For the past few years——even though I don’t use them to fill prescriptions, and never have, except for when the doctor from the clinic erroneously sends scripts to them——Bienestar Pharmacy, located in the lobby of the place I go for checkups in Pilsen, has texted me a happy birthday message. No one, save for my family, has done so as faithfully.

So you understand, I’m not complaining. If I wanted people I no longer care about to wish me happy birthday every year, I could join Facebook. I think this is true for most people, but birthdays become less and less significant in proportion to how high they pile up. Last year, when I turned fifty, Gene & Georgetti——my favorite Chicago steakhouse——ruined my celebration by deciding to not be open Mondays a couple days before my reservation. That, and the world having a plague, made it a not very festive occasion.
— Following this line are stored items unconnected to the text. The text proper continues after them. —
(** ** Examples *)

Definition voxel_master : Costmap2D := mkCostmap2D 6 6 f_one f_zero f_zero (Some (replicate 36 0)) 0.
Definition voxel_view : LayeredView := mkView false false voxel_master [] f_zero.
Definition blank_layer : VoxelLayer :=
  mkVoxelLayer (mkObstacle (mkCostmapLayer (mkCostmap2D 0 0 f_zero f_zero f_zero None 0) false false false f_zero f_zero f_zero f_zero) [] false "" f_zero f_zero [] [] [] [] [] false false 0)
    false (VoxelGrid_new 0 0 0) f_zero f_zero 0 0 0.
Definition depth_camera : Source := mkSource "points" "" "PointCloud2" f_zero f_zero f_zero (f_of_Z 2) true true (f_of_Z 10) f_zero (f_of_Z 10) f_zero.
Definition example_hypot (x y : spec_float) : spec_float := fsqrt (fadd (fmul x x) (fmul y y)).
Definition example_init : option ((nat * VoxelLayer) + VoxelLayer) :=
  voxel_onInitialize (fun _ => 7) (fun _ => 1000) (fun _ => 0) 0 blank_layer voxel_view "map" true false f_zero (f_of_Z 2) 1 false 0 [depth_camera] 10 f_zero f_half 15 0 false.
Definition example_step : VoxelLayer -> voxel_event -> option VoxelLayer := voxel_step (fun _ => 7) (fun _ => 9) example_hypot (fun x => x) (fun x => x) (fun _ => 1000).
(** A point half a metre high, four metres away. *)
Definition cloud_event : voxel_event := OnCloud still_tf 0 (mkCloud 1000 "map" [half_point32 7 7 1]) 0.
Definition bounds_event : voxel_event := OnBounds 0 voxel_view f_zero f_zero f_zero no_box.
Definition example_now : nat -> Z := fun _ => 1000.
Definition example_run : option VoxelLayer :=
  r ← example_init;
  match r with inl (_, l) => run_cells example_step [cloud_event; bounds_event] l | inr _ => None end.


Definition example_cells : list Z := replicate 21 FREE_SPACE ++ LETHAL_OBSTACLE :: replicate 14 FREE_SPACE.

Lemma voxel_master_wf : wf_map voxel_master (replicate 36 0).
Proof. constructor; vm_compute; done. Qed.

Definition example_reaches : bool -> VoxelLayer -> Prop := reaches (fun _ => 7) (fun _ => 9) example_hypot (fun x => x) (fun x => x) (fun _ => 1000).

(** The state after the cloud. *)
Definition loaded : option VoxelLayer :=
  r ← example_init; match r with inl (_, l) => example_step l cloud_event | inr _ => None end.

(** The conversions below unfold the examples first. *)
Strategy expand [example_init example_step example_reaches cloud_event bounds_event example_run loaded].

Lemma example_init_reaches t l : example_init = Some (inl (t, l)) -> example_reaches true l.
Proof. intros E. unfold example_init in E. eapply (reaches_init _ _ _ _ _ _ _ 0%nat blank_layer voxel_view (replicate 36 0)); [reflexivity|exact voxel_master_wf|exact E]. Qed.

Lemma cloud_reaches l l' : example_reaches true l -> example_step l cloud_event = Some l' -> example_reaches true l'.
Proof. intros H E. exact (reaches_step _ _ _ _ _ _ _ _ cloud_event _ H I E). Qed.

Lemma bounds_reaches l l' : example_reaches true l -> example_step l bounds_event = Some l' -> example_reaches true l'.
Proof. intros H E. exact (reaches_step _ _ _ _ _ _ _ _ bounds_event _ H I E). Qed.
It’s odd to celebrate something you had no say in other than not dying for yet another year. I don’t track who does or doesn’t remember. A few friends text this time and that’s kind of them to do, but if they hadn’t, I wouldn’t think any less of them. Maybe it would be healthier not to acknowledge or mark the date at all. I don’t know.

This year, my birthday falls on a Tuesday, so I get the expensive piece of meat I’d expected in 2020. I eat it alone, which is nothing to be sad about. If it were, I’d be wreck most days. To a large extent, the solitude is by choice.

One table over, a guy who could’ve been in SNL’s Da Bears sketch orders a Grey Goose chilled in a martini glass (but no garnish, because he’s brought his own). So I get dinner and a show for the price of dinner.

If I had a little more self-discipline, I wouldn’t note anything unusual about the date, aside from it being a Tuesday in early fall. But, try as I might, I can’t entirely rid myself of the need to look for meanings in events that have none. No one determines when or where they’re born. I understand why parents, if they like their children, might want to mark these days, but everything else is some kind of societal marketing conspiracy.

I think back to other birthdays. My fortieth was celebrated in the same steakhouse as this year, but in the company of an ex and some friends. My forty-fifth was in NYC at a different steakhouse, with my parents. Moods varied at these and in other years. Pretty even-tempered this time, I’d say. I got booze delivered to my door from my folks and a nice set of vintage Robert Parker paperbacks from a friend, so I have nothing to complain about.

These birthday newsletter posts have become a kind of running joke, at least to me. A reasonable person might ask why, if I hate my birthday so much and care so little about it, why don’t I just shut up about it. And I’d have no valid counter-argument. So I’ll do so.